[Supplied entries]:
(** X13. A query makes one call to the executor and nothing else,
    whatever the executor answers. *)
Theorem queries_call_the_executor_once `{Declarations} (s : Service) (t : nat) :
  calls (List s t) = [ExecutorList] ∧
  (∀ id, calls (Get s id t) = [ExecutorLoad id]) ∧
  (∀ r, calls (GetProcess s r t) = [ExecutorLoad (Req_ContainerID r)]) ∧
  (∀ id, calls (ListProcesses s id t) = [ExecutorLoad id]).
Proof.
  split_and!; intros; unfold calls;
    cbv [mbind mret M_bind M_ret call List Get GetProcess ListProcesses];
    repeat case_match; simplify_eq/=; reflexivity.
Qed.

Lemma fmap_map {A B C} (f : B → C) (g : A → B) (k : A → C) (l : list A) :
  (∀ x, f (g x) = k x) → f <$> map g l = k <$> l.
Proof.
  intros Hfg. induction l as [|x l IH]; [done|].
  cbn [map]. by rewrite !fmap_cons, Hfg, IH.
Qed.

(** X14. [List] answers with one wire container for each container of
    the executor, in the executor's order, under the same ID and bundle
    path, whatever the statuses are; [ListProcesses] does the same for the
    processes of a container, with their IDs and pids. *)
Theorem List_and_ListProcesses_keep_order `{Declarations} (s : Service) (t : nat) :
  (∀ cs, exec_List (executor s) = inl cs →
     ∃ resp, outcome (List s t) = Returned (Some resp, None) ∧
       api_Container_ID <$> List_Containers resp = Container_ID <$> cs ∧
       api_Container_BundlePath <$> List_Containers resp = Container_Bundle <$> cs) ∧
  (∀ id c, exec_Load (executor s) id = inl c →
     ∃ resp, outcome (ListProcesses s id t) = Returned (Some resp, None) ∧
       api_Process_ID <$> ListProcesses_Processes resp
         = Process_ID <$> Container_Processes c ∧
       api_Process_Pid <$> ListProcesses_Processes resp
         = Process_Pid <$> Container_Processes c).
Proof.
  assert (∀ c, api_Container_ID (toGRPCContainer c) = Container_ID c ∧
               api_Container_BundlePath (toGRPCContainer c) = Container_Bundle c)
    as Hc.
  { intros c. unfold toGRPCContainer. repeat case_match; done. }
  split.
  - intros cs Hl. eexists. unfold outcome, List.
    cbv [mbind mret M_bind M_ret call]. rewrite Hl. simpl.
    split_and!; [done | |]; apply fmap_map; intros c; apply Hc.
  - intros id c Hl. eexists. unfold outcome, ListProcesses.
    cbv [mbind mret M_bind M_ret call]. rewrite Hl. simpl.
    unfold toGRPCProcesses.
    split_and!; [done | |]; by apply fmap_map.
Qed.

Lemma List_and_ListProcesses_keep_order_witness :
  ∃ resp, outcome (@List decls {| executor := executor_of [c3; c2; c0] |} 0)
          = Returned (Some resp, None) ∧
          api_Container_ID <$> List_Containers resp = ["c3"; "c2"; "c0"] ∧
          api_Container_BundlePath <$> List_Containers resp
          = ["/bundles/c3"; "/bundles/c2"; "/bundles/c0"].
Proof.
  destruct (@List_and_ListProcesses_keep_order decls
              {| executor := executor_of [c3; c2; c0] |} 0) as [HList _].
  exact (HList [c3; c2; c0] eq_refl).
Defined.

(** *** What boot recovery does to the outside *)

Lemma keeps_bind {A B} R (m : M A) (k : A → M B) :
  sequential R → keeps R m → (∀ a, keeps R (k a)) → keeps R (m ≫= k).
Proof.
  intros [_ Hseq] Hm Hk t. rewrite bind_run.
  specialize (Hm t). destruct (m t) as [[[a|p] tr] t']; simpl in *; [|done].
  specialize (Hk a t'). destruct (k a t') as [[o tr'] t'']; simpl in *.
  by eapply Hseq.
Qed.
(** * lws-minimal-ws-client-binance: a shallow embedding of [main.c]

    The development follows
    [minimal-examples/ws-client/minimal-ws-client-binance/main.c]:
    the [range_t] accumulators, [pennies], the 1Hz summary [sul_hz_cb],
    the protocol callback [callback_minimal], [connect_client] and the
    service loop of [main].  Library code that the example calls but that
    is not part of the example's file is modelled from the prose
    specification and is marked as such. *)

From Stdlib Require Import ZArith List Ascii String Bool Lia Permutation.
Import ListNotations.
Open Scope Z_scope.

(** ** Machine integers *)

Module Int.

(** [uint64_t]: values are reduced modulo [2^64]. *)
Definition u64 (z : Z) : Z := z mod 2 ^ 64.

(** [int64_t], two's complement. Signed overflow is undefined in C; the
    model wraps, as the usual targets do. *)
Definition s64 (z : Z) : Z := (z + 2 ^ 63) mod 2 ^ 64 - 2 ^ 63.

(** [int], 32 bits, two's complement. *)
Definition s32 (z : Z) : Z := (z + 2 ^ 31) mod 2 ^ 32 - 2 ^ 31.

(** [uint16_t]. *)
Definition u16 (z : Z) : Z := z mod 2 ^ 16.

Definition INT_MAX : Z := 2147483647.

End Int.

(** ** The type [lws_usec_t]

    The [typedef] of [lws_usec_t] lives in the library headers, not in the
    example.  It is a 64-bit integer type; whether it is signed is taken as
    a parameter [usec_signed] of the whole development, so that every
    statement below holds for either choice. *)

Definition usec (usec_signed : bool) (z : Z) : Z :=
  if usec_signed then Int.s64 z else Int.u64 z.

(** A value that an [lws_usec_t] variable can hold. *)
Definition is_usec (usec_signed : bool) (z : Z) : Prop :=
  usec usec_signed z = z.

(** Modelled from the spec: the macros [LWS_US_PER_SEC] and [LWS_US_PER_MS]
    are missing from the example's file; the specification speaks of a
    one-second tick and of milliseconds times 1000. *)
Definition LWS_US_PER_SEC : Z := 1000000.
Definition LWS_US_PER_MS : Z := 1000.

(** ** [range_t] *)

Record range_t : Type := mk_range {
  sum : Z;       (* lws_usec_t *)
  lowest : Z;    (* lws_usec_t *)
  highest : Z;   (* lws_usec_t *)
  samples : Z    (* int *)
}.

(** [range_reset] ignores the previous contents. *)
Definition range_reset (r : range_t) : range_t :=
  {| sum := 0; lowest := 999999999999; highest := 0; samples := 0 |}.

(** The statements at lines 234-240 (latency) and 248-254 (price) of
    [callback_minimal] are the same block applied to two different
    ranges; [range_fold] is that block. *)
Definition range_fold (sg : bool) (r : range_t) (v : Z) : range_t :=
  let lo := if v <? lowest r then v else lowest r in
  let hi := if v >? highest r then v else highest r in
  {| sum := usec sg (sum r + v);
     lowest := lo;
     highest := hi;
     samples := Int.s32 (samples r + 1) |}.

(** Folding a sequence of values, first value first. *)
Definition range_fold_all (sg : bool) (r : range_t) (vs : list Z) : range_t :=
  fold_left (range_fold sg) vs r.

(** Mathematical minimum, maximum and sum of a sequence, with the value for
    the empty sequence given explicitly. *)
Definition list_min (d : Z) (vs : list Z) : Z := fold_left Z.min vs d.
Definition list_max (d : Z) (vs : list Z) : Z := fold_left Z.max vs d.
Definition list_sum (vs : list Z) : Z := fold_left Z.add vs 0.

(** Minimum and maximum of a non-empty sequence. *)
Definition seq_min (vs : list Z) : Z :=
  match vs with [] => 0 | v :: t => list_min v t end.
Definition seq_max (vs : list Z) : Z :=
  match vs with [] => 0 | v :: t => list_max v t end.

(** ** Characters and C strings

    A buffer is a list of characters.  A C string is read up to its first
    NUL character. *)

Definition NUL : ascii := ascii_of_nat 0.
Definition dquote : ascii := ascii_of_nat 34.

Definition chars (s : string) : list ascii := list_ascii_of_string s.

Definition char_code (c : ascii) : Z := Z.of_nat (nat_of_ascii c).

(** [isdigit] of <ctype.h> in the C locale. *)
Definition isdigit (c : ascii) : bool :=
  (48 <=? char_code c) && (char_code c <=? 57).

(** [isspace] of <ctype.h> in the C locale: space, and \t \n \v \f \r. *)
Definition isspace (c : ascii) : bool :=
  (char_code c =? 32) || ((9 <=? char_code c) && (char_code c <=? 13)).

(** The characters of a C string stored in a buffer: up to the first NUL. *)
Fixpoint c_str (b : list ascii) : list ascii :=
  match b with
  | [] => []
  | c :: t => if Ascii.eqb c NUL then [] else c :: c_str t
  end.

(** [s[i]] for a C string: past the last character sits the terminator. *)
Definition char_at (s : list ascii) (i : nat) : ascii := nth i s NUL.

(** [strchr(s, c)] for [c] other than NUL: the string from the first
    occurrence of [c] on, or [None] for the null pointer. *)
Fixpoint strchr (s : list ascii) (c : ascii) : option (list ascii) :=
  match s with
  | [] => None
  | a :: t => if Ascii.eqb a c then Some s else strchr t c
  end.

(** The decimal value of the longest run of digits that starts [s],
    continuing from [acc]. *)
Fixpoint digit_run (acc : Z) (s : list ascii) : Z :=
  match s with
  | [] => acc
  | c :: t => if isdigit c then digit_run (10 * acc + (char_code c - 48)) t
              else acc
  end.

Fixpoint skip_spaces (s : list ascii) : list ascii :=
  match s with
  | [] => []
  | c :: t => if isspace c then skip_spaces t else s
  end.

(** [atoll] of <stdlib.h>: white space, an optional sign, decimal digits.
    The C standard leaves the result undefined when the value does not fit
    a [long long]; [atoll] gives the mathematical value, and
    [atoll_numbuf_bound] below shows that every call of the program stays
    within the defined range. *)
Definition atoll (s : list ascii) : Z :=
  match skip_spaces s with
  | c :: t =>
      if Ascii.eqb c "-"%char then - digit_run 0 t
      else if Ascii.eqb c "+"%char then digit_run 0 t
      else digit_run 0 (c :: t)
  | [] => 0
  end.

(** [pennies]: line 176.  [s[2]] is read only when [s[1]] is a digit, so
    only characters of the string and its terminator are read. *)
Definition pennies (s : list ascii) : Z :=
  let price := Int.u64 (Int.u64 (atoll s) * 100) in
  match strchr s "."%char with
  | Some p =>
      if isdigit (char_at p 1) && isdigit (char_at p 2)
      then Int.u64 (price + (10 * (char_code (char_at p 1) - 48)
                             + (char_code (char_at p 2) - 48)))
      else price
  | None => price
  end.

(** *** The conversion as the specification words it *)

(** The leading integer run: the value of the digits that start the text. *)
Definition leading_integer_run (s : list ascii) : Z := digit_run 0 s.

(** The text after the first decimal point, if there is a point. *)
Fixpoint after_first_point (s : list ascii) : option (list ascii) :=
  match s with
  | [] => None
  | c :: t => if Ascii.eqb c "."%char then Some t else after_first_point t
  end.

(** The fractional contribution: the two-digit value of the two characters
    after the first point when both are digits, zero in every other case. *)
Definition fractional_part (s : list ascii) : Z :=
  match after_first_point s with
  | Some (d1 :: d2 :: _) =>
      if isdigit d1 && isdigit d2
      then 10 * (char_code d1 - 48) + (char_code d2 - 48)
      else 0
  | _ => 0
  end.

Definition to_fixed_point_cents (s : list ascii) : Z :=
  leading_integer_run s * 100 + fractional_part s.

(** A numeric text starts with a digit or with the decimal point. *)
Definition numeric_text (s : list ascii) : Prop :=
  match s with
  | c :: _ => isdigit c = true \/ c = "."%char
  | [] => False
  end.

[Prompt]:
The answer must consist of each line in the entries above that includes "every".

[Response to this task]:
    a parameter [usec_signed] of the whole development, so that every
    [atoll_numbuf_bound] below shows that every call of the program stays
    after the first point when both are digits, zero in every other case. *)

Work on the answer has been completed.